§ THE PROBLEM
Without adding or dropping anything, copy the entries below.

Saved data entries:

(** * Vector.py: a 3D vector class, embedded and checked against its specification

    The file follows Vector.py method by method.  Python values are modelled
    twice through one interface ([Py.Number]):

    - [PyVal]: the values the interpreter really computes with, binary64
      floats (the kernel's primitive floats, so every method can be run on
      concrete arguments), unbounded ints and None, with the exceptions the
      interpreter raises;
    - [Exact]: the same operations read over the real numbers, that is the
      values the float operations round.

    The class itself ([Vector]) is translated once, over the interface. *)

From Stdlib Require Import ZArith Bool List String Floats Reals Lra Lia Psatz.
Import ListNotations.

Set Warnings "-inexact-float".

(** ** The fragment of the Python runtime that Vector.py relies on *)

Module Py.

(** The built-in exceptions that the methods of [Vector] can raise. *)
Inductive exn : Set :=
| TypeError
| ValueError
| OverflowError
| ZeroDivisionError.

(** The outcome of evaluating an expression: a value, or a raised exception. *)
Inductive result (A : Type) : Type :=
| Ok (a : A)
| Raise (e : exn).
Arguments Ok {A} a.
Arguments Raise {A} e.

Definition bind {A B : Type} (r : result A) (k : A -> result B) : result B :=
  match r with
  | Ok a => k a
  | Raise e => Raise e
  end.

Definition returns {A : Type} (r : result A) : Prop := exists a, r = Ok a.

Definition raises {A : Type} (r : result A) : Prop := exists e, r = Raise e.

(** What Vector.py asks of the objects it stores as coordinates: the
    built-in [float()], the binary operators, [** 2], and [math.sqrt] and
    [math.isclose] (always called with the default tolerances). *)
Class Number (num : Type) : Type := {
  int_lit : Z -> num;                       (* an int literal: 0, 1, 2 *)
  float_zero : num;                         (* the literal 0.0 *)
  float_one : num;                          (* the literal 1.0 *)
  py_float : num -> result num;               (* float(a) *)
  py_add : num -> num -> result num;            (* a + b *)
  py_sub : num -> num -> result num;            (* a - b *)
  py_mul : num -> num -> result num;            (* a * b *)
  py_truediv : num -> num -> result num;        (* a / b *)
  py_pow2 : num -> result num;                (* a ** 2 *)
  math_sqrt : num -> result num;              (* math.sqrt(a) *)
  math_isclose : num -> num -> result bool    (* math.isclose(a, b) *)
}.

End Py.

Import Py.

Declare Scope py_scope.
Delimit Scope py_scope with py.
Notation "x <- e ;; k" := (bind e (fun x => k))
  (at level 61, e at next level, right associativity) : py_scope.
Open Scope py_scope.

§ EXERCISE RESULT
(** * Vector.py: a 3D vector class, embedded and checked against its specification

    The file follows Vector.py method by method.  Python values are modelled
    twice through one interface ([Py.Number]):

    - [PyVal]: the values the interpreter really computes with, binary64
      floats (the kernel's primitive floats, so every method can be run on
      concrete arguments), unbounded ints and None, with the exceptions the
      interpreter raises;
    - [Exact]: the same operations read over the real numbers, that is the
      values the float operations round.

    The class itself ([Vector]) is translated once, over the interface. *)

From Stdlib Require Import ZArith Bool List String Floats Reals Lra Lia Psatz.
Import ListNotations.

Set Warnings "-inexact-float".

(** ** The fragment of the Python runtime that Vector.py relies on *)

Module Py.

(** The built-in exceptions that the methods of [Vector] can raise. *)
Inductive exn : Set :=
| TypeError
| ValueError
| OverflowError
| ZeroDivisionError.

(** The outcome of evaluating an expression: a value, or a raised exception. *)
Inductive result (A : Type) : Type :=
| Ok (a : A)
| Raise (e : exn).
Arguments Ok {A} a.
Arguments Raise {A} e.

Definition bind {A B : Type} (r : result A) (k : A -> result B) : result B :=
  match r with
  | Ok a => k a
  | Raise e => Raise e
  end.

Definition returns {A : Type} (r : result A) : Prop := exists a, r = Ok a.

Definition raises {A : Type} (r : result A) : Prop := exists e, r = Raise e.

(** What Vector.py asks of the objects it stores as coordinates: the
    built-in [float()], the binary operators, [** 2], and [math.sqrt] and
    [math.isclose] (always called with the default tolerances). *)
Class Number (num : Type) : Type := {
  int_lit : Z -> num;                       (* an int literal: 0, 1, 2 *)
  float_zero : num;                         (* the literal 0.0 *)
  float_one : num;                          (* the literal 1.0 *)
  py_float : num -> result num;               (* float(a) *)
  py_add : num -> num -> result num;            (* a + b *)
  py_sub : num -> num -> result num;            (* a - b *)
  py_mul : num -> num -> result num;            (* a * b *)
  py_truediv : num -> num -> result num;        (* a / b *)
  py_pow2 : num -> result num;                (* a ** 2 *)
  math_sqrt : num -> result num;              (* math.sqrt(a) *)
  math_isclose : num -> num -> result bool    (* math.isclose(a, b) *)
}.

End Py.

Import Py.

Declare Scope py_scope.
Delimit Scope py_scope with py.
Notation "x <- e ;; k" := (bind e (fun x => k))
  (at level 61, e at next level, right associativity) : py_scope.
Open Scope py_scope.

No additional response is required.